Mais je m’améliore. J’ai commencé par utiliser ma ligne fixe, qui avait une meilleure réception que mon téléphone portable, puis je suis retournée à mon téléphone portable après avoir téléchargé quelques applications qui nous permettaient, à mes patients et à moi, de nous entendre plus clairement.

J’ai maintenant un téléphone portable donné par l’hôpital avec une sécurité accrue et des applications qui facilitent les appels vidéo.

Certains des changements que nous apportons et les nouvelles compétences que nous développons pendant cette pandémie mériteront d’être maintenus longtemps après sa fin. J’apprends à écouter quand c’est mon tour de parler, à diagnostiquer les éruptions cutanées sur l’écran d’un téléphone, à identifier les émotions à partir des mots et du ton autant qu’à partir des expressions faciales. Je m’efforce d’instaurer la confiance au téléphone.
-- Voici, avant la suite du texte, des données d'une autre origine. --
(** The rich comparisons [a < b] and [a > b]: [op] is the operator's text and
    [test] reads the three-way outcome. *)
Fixpoint py_compare (op : string) (test : comparison -> bool) (a b : value)
  : result bool :=
  let unsupported :=
    Raise (Exn TypeError
             ("'" ++ op ++ "' not supported between instances of '"
                  ++ type_name a ++ "' and '" ++ type_name b ++ "'")) in
  match a, b with
  | VStr s, VStr t => Ok (test (String.compare s t))
  | VList l, VList m =>
      (fix go (l m : list value) : result bool :=
         match l, m with
         | [], [] => Ok (test Eq)
         | [], _ :: _ => Ok (test Lt)
         | _ :: _, [] => Ok (test Gt)
         | x :: l', y :: m' =>
             if py_eq x y then go l' m' else py_compare op test x y
         end) l m
  | _, _ =>
      match as_int a, as_int b with
      | Some x, Some y => Ok (test (x ?= y))
      | _, _ => unsupported
      end
  end.

Definition py_lt : value -> value -> result bool :=
  py_compare "<" (fun c => match c with Lt => true | _ => false end).

Definition py_gt : value -> value -> result bool :=
  py_compare ">" (fun c => match c with Gt => true | _ => false end).

(** [len(v)] *)
Definition py_len (v : value) : result Z :=
  match v with
  | VStr s => Ok (Z.of_nat (String.length s))
  | VList l => Ok (Z.of_nat (List.length l))
  | VDict d => Ok (Z.of_nat (List.length d))
  | _ => Raise (Exn TypeError
                  ("object of type '" ++ type_name v ++ "' has no len()"))
  end.

(** [o.get(k, default)]: only a [dict] has the method. *)
Definition py_get (o : value) (k : string) (default : value) : result value :=
  match o with
  | VDict d => Ok (match dict_get d k with Some v => v | None => default end)
  | _ => Raise (Exn AttributeError
                  ("'" ++ type_name o ++ "' object has no attribute 'get'"))
  end.

(** *** [str] and [repr] *)

Definition dquote : ascii := "034"%char.
Definition squote : ascii := "039"%char.
Definition backslash : ascii := "092"%char.

Definition hex_digit (n : nat) : ascii :=
  nth n ["0"; "1"; "2"; "3"; "4"; "5"; "6"; "7";
         "8"; "9"; "a"; "b"; "c"; "d"; "e"; "f"]%char "0"%char.

Fixpoint contains_char (c : ascii) (s : string) : bool :=
  match s with
  | EmptyString => false
  | String c' s' => Ascii.eqb c c' || contains_char c s'
  end.

(** One character of [repr(s)] inside the quotes [q]. *)
Definition repr_char (q c : ascii) : string :=
  let n := nat_of_ascii c in
  if Ascii.eqb c q || Ascii.eqb c backslash then String backslash (String c "")
  else if (n =? 9)%nat then String backslash "t"
  else if (n =? 10)%nat then String backslash "n"
  else if (n =? 13)%nat then String backslash "r"
  else if (n <? 32)%nat || (n =? 127)%nat
          || ((128 <=? n)%nat && (n <=? 160)%nat) || (n =? 173)%nat
       then String backslash
              (String "x" (String (hex_digit (n / 16))
                             (String (hex_digit (n mod 16)) "")))
  else String c "".

Fixpoint repr_chars (q : ascii) (s : string) : string :=
  match s with
  | EmptyString => ""
  | String c s' => repr_char q c ++ repr_chars q s'
  end.

(** [repr] of a [str]: single quotes unless the text has a single quote and no
    double quote. *)
Definition repr_str (s : string) : string :=
  let q := if contains_char squote s && negb (contains_char dquote s)
           then dquote else squote in
  String q (repr_chars q s ++ String q "").

Definition str_of_Z (n : Z) : string := NilZero.string_of_int (Z.to_int n).

Fixpoint py_repr (v : value) : string :=
  match v with
  | VNone => "None"
  | VBool b => if b then "True" else "False"
  | VInt n => str_of_Z n
  | VStr s => repr_str s
  | VList l => "[" ++ String.concat ", " (map py_repr l) ++ "]"
  | VDict d =>
      "{" ++ String.concat ", "
               (map (fun kv : string * value =>
                       let (k, w) := kv in repr_str k ++ ": " ++ py_repr w) d)
          ++ "}"
  end.

(** [str(v)], which is also what [{v}] in an f-string inserts. *)
Definition py_str (v : value) : string :=
  match v with
  | VStr s => s
  | _ => py_repr v
  end.

(** *** Membership and indexing *)

Definition hashable (v : value) : bool :=
  match v with
  | VList _ | VDict _ => false
  | _ => true
  end.

Definition unhashable {A : Type} (v : value) : result A :=
  Raise (Exn TypeError ("unhashable type: '" ++ type_name v ++ "'")).

Fixpoint is_substring (t s : string) : bool :=
  String.prefix t s
  || match s with
     | EmptyString => false
     | String _ s' => is_substring t s'
     end.
(** From [p] to [p'] links have been added, and nothing else of the pool
    but the states of entries has changed: [h] has the new child [c], and
    [c] the new parent [h], where [new h c]. *)
Record relinked (new : Z -> Z -> Prop) (p p' : CTxMemPool) : Prop := mkRelinked {
  rl_next : mapNextTx p' = mapNextTx p;
  rl_deltas : mapDeltas p' = mapDeltas p;
  rl_size : totalTxSize p' = totalTxSize p;
  rl_txs : forall k, GetTx <$> mapTx p' !! k = GetTx <$> mapTx p !! k;
  rl_links : forall k, is_Some (mapLinks p !! k) -> is_Some (mapLinks p' !! k);
  rl_children : forall h c,
    c ∈ children_of p' h <-> c ∈ children_of p h \/ new h c;
  rl_parents : forall c h,
    h ∈ parents_of p' c <-> h ∈ parents_of p c \/ new h c
}.

Lemma relinked_refl p : relinked (fun _ _ => False) p p.
Proof. split; [done|done|done|done|done| |]; intros; tauto. Qed.

Lemma relinked_trans new1 new2 p p1 p2 :
  relinked new1 p p1 -> relinked new2 p1 p2 ->
  relinked (fun h c => new1 h c \/ new2 h c) p p2.
Proof.
  intros [Hn1 Hd1 Hs1 Ht1 Hl1 Hc1 Hp1] [Hn2 Hd2 Hs2 Ht2 Hl2 Hc2 Hp2].
  split; [congruence|congruence|congruence| | | |].
  - intros k. by rewrite Ht2.
  - intros k Hk. by apply Hl2, Hl1.
  - intros h c. rewrite Hc2, Hc1. tauto.
  - intros c h. rewrite Hp2, Hp1. tauto.
Qed.

Lemma relinked_ext new new' p p' :
  (forall h c, new h c <-> new' h c) -> relinked new p p' -> relinked new' p p'.
Proof.
  intros Hext [Hn Hd Hs Ht Hl Hc Hp]. split; [done|done|done|done|done| |].
  - intros h c. by rewrite Hc, Hext.
  - intros c h. by rewrite Hp, Hext.
Qed.

Lemma relinked_link p h c :
  relinked (fun h' c' => h' = h /\ c' = c) p
    (UpdateParent (UpdateChild p h c true) c h true).
Proof.
  destruct (UpdateChild_true_spec p h c) as (Ht1 & Hn1 & Hd1 & Hs1 & Hl1).
  destruct (UpdateParent_true_spec (UpdateChild p h c true) c h)
    as (Ht2 & Hn2 & Hd2 & Hs2 & Hl2).
  assert (forall k, links_at (mapLinks (UpdateChild p h c true)) k
                    = if decide (k = h)
                      then mkLinks (parents_of p h) ({[c]} ∪ children_of p h)
                      else links_at (mapLinks p) k) as Hat1
    by (intros k; by rewrite Hl1, links_at_insert).
  assert (forall k, links_at (mapLinks (UpdateParent (UpdateChild p h c true) c h true)) k
                    = if decide (k = c)
                      then mkLinks ({[h]} ∪ parents_of (UpdateChild p h c true) c)
                             (children_of (UpdateChild p h c true) c)
                      else links_at (mapLinks (UpdateChild p h c true)) k) as Hat2
    by (intros k; by rewrite Hl2, links_at_insert).
  split; [congruence|congruence|congruence| | | |].
  - intros k. by rewrite Ht2, Ht1.
  - intros k Hk. rewrite Hl2, Hl1.
    destruct (decide (k = c)) as [->|?]; [by rewrite lookup_insert_eq|].
    rewrite lookup_insert_ne by done.
    destruct (decide (k = h)) as [->|?]; [by rewrite lookup_insert_eq|].
    by rewrite lookup_insert_ne.
  - intros k x. unfold children_of, parents_of in *. rewrite Hat2, !Hat1.
    clear Hat1 Hat2 Hl1 Hl2 Ht1 Ht2 Hn1 Hn2 Hd1 Hd2 Hs1 Hs2.
    destruct (decide (k = c)) as [->|Hkc]; cbn [children].
    + destruct (decide (c = h)) as [->|Hch]; cbn [children]; set_solver.
    + destruct (decide (k = h)) as [->|Hkh]; cbn [children]; set_solver.
  - intros k x. unfold children_of, parents_of in *. rewrite Hat2, !Hat1.
    clear Hat1 Hat2 Hl1 Hl2 Ht1 Ht2 Hn1 Hn2 Hd1 Hd2 Hs1 Hs2.
    destruct (decide (k = c)) as [->|Hkc]; cbn [parents].
    + destruct (decide (c = h)) as [->|Hch]; cbn [parents]; set_solver.
    + destruct (decide (k = h)) as [->|Hkh]; cbn [parents]; set_solver.
Qed.

(** One round of the loop of [link_children]. *)
Definition link_step (setAlreadyIncluded : gset Z) (hash : Z)
  : CTxMemPool * gset Z -> CInPoint -> result (CTxMemPool * gset Z) :=
  fun '(p, setChildren) spender =>
    let childHash := fst spender in
    _ ← deref (mapTx p !! childHash);
    if decide (childHash ∈ setChildren) then Ok (p, setChildren)
    else if decide (childHash ∈ setAlreadyIncluded)
    then Ok (p, {[childHash]} ∪ setChildren)
    else Ok (UpdateParent (UpdateChild p hash childHash true) childHash hash true,
             {[childHash]} ∪ setChildren).

Lemma link_loop (V : gset Z) (h : Z) (l : list CInPoint) (p : CTxMemPool)
    (setChildren : gset Z) :
  (forall x, x ∈ l -> is_Some (mapTx p !! fst x)) ->
  (forall c, c ∈ setChildren -> c ∉ V -> c ∈ children_of p h /\ h ∈ parents_of p c) ->
  exists p' sc,
    foreach (link_step V h) l (p, setChildren) = Ok (p', sc)
    /\ mapTx p' = mapTx p
    /\ relinked (fun h' c => h' = h /\ c ∉ V /\ c ∈ map fst l) p p'.
Proof.
  revert p setChildren. induction l as [|a l IH]; intros p sc Hl Hsc; cbn [foreach].
  - exists p, sc. split; [done|]. split; [done|].
    apply (relinked_ext (fun _ _ => False)); [|apply relinked_refl].
    intros h' c. split; [done|]. by intros (_ & _ & ?%elem_of_nil).
  - destruct (Hl a) as [e He]; [by left|].
    assert (forall x, x ∈ l -> is_Some (mapTx p !! fst x)) as Hl'
      by (intros x Hx; apply Hl; by right).
    destruct (decide (fst a ∈ sc)) as [Hin|Hin].
    { assert (link_step V h (p, sc) a = Ok (p, sc)) as ->
        by (unfold link_step; cbv beta iota zeta; rewrite He; cbn [deref];
            rewrite Ok_bind; by rewrite decide_True).
      rewrite Ok_bind. destruct (IH p sc Hl' Hsc) as (p' & sc' & -> & Htx & Hadd).
      exists p', sc'. split; [done|]. split; [done|]. destruct Hadd.
      split; [done|done|done|done|done| |].
      - intros h' c. rewrite rl_children0. cbn [map]. split.
        + intros [?|(-> & Hc & Hcl)]; [by left|]. right. split; [done|].
          split; [done|by right].
        + intros [?|(-> & Hc & [->|Hcl]%elem_of_cons)]; [by left| |by right].
          left. by apply Hsc.
      - intros c h'. rewrite rl_parents0. cbn [map]. split.
        + intros [?|(-> & Hc & Hcl)]; [by left|]. right. split; [done|].
          split; [done|by right].
        + intros [?|(-> & Hc & [->|Hcl]%elem_of_cons)]; [by left| |by right].
          left. by apply Hsc. }
    destruct (decide (fst a ∈ V)) as [HV|HV].
    { assert (link_step V h (p, sc) a = Ok (p, {[fst a]} ∪ sc)) as ->
        by (unfold link_step; cbv beta iota zeta; rewrite He; cbn [deref];
            rewrite Ok_bind; rewrite decide_False by done; by rewrite decide_True).
      rewrite Ok_bind.
      destruct (IH p ({[fst a]} ∪ sc) Hl') as (p' & sc' & -> & Htx & Hadd).
      { intros c [->%elem_of_singleton|Hc]%elem_of_union Hnot; [done|by apply Hsc]. }
      exists p', sc'. split; [done|]. split; [done|]. revert Hadd.
      apply relinked_ext. intros h' c. cbn [map]. split.
      - intros (-> & Hc & Hcl). split; [done|]. split; [done|by right].
      - intros (-> & Hc & [->|Hcl]%elem_of_cons); done. }
    assert (link_step V h (p, sc) a
            = Ok (UpdateParent (UpdateChild p h (fst a) true) (fst a) h true,
                  {[fst a]} ∪ sc)) as ->
      by (unfold link_step; cbv beta iota zeta; rewrite He; cbn [deref];
          rewrite Ok_bind; rewrite decide_False by done; by rewrite decide_False).
    rewrite Ok_bind.
    pose proof (relinked_link p h (fst a)) as Hlink.
    destruct (UpdateChild_true_spec p h (fst a)) as (Ht1 & _).
    destruct (UpdateParent_true_spec (UpdateChild p h (fst a) true) (fst a) h)
      as (Ht2 & _).
    destruct (IH (UpdateParent (UpdateChild p h (fst a) true) (fst a) h true)
                ({[fst a]} ∪ sc)) as (p' & sc' & -> & Htx & Hadd).
    { intros x Hx. rewrite Ht2, Ht1. by apply Hl'. }
    { intros c Hc Hnot. rewrite (rl_children _ _ _ Hlink), (rl_parents _ _ _ Hlink).
      apply elem_of_union in Hc as [->%elem_of_singleton|Hc]; [split; by right|].
      destruct (Hsc c Hc Hnot). split; by left. }
    exists p', sc'. split; [done|]. split; [congruence|].
    apply (relinked_ext
             (fun h' c => (h' = h /\ c = fst a)
                          \/ (h' = h /\ c ∉ V /\ c ∈ map fst l)));
      [|exact (relinked_trans _ _ p _ p' Hlink Hadd)].
    intros h' c. cbn [map]. split.
    + intros [[-> ->]|(-> & Hc & Hcl)]; (split; [done|]); (split; [done|]);
        [by left|by right].
    + intros (-> & Hc & [->|Hcl]%elem_of_cons); [by left|by right].
Qed.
À la fin d’une visite en personne, je demande toujours au parent, généralement une mère, si je peux faire autre chose pour elle aujourd’hui. Elle peut avoir des questions pendant que nous sommes tous les deux assis, son bébé sur ses genoux. Ou elle peut n’avoir aucune question jusqu’à ce que ma main soit sur la poignée de la porte pour partir et qu’elle dise : “Oh, docteur, encore une chose…”, ce qui s’avère souvent être la partie la plus importante de la visite.

Maintenant, à la fin de cette visite virtuelle, je demande à la mère si je peux faire autre chose pour elle aujourd’hui. Elle répond que non, qu’elle est prête, qu’elle veut juste savoir si elle doit amener son bébé aux urgences, et qu’elle est soulagée de ne pas avoir à le faire. Je lui dis que c’est super, qu’elle devrait se sentir libre de nous rappeler si elle a d’autres questions. Elle dit au revoir, le traducteur dit au revoir, et puis je lui dis au revoir. Et puis il y a un peu de temps mort avant que nous trouvions tous le bon bouton pour raccrocher.

The New-York Times, May 5, 2020. By Marjorie S. Rosenthal, M.D.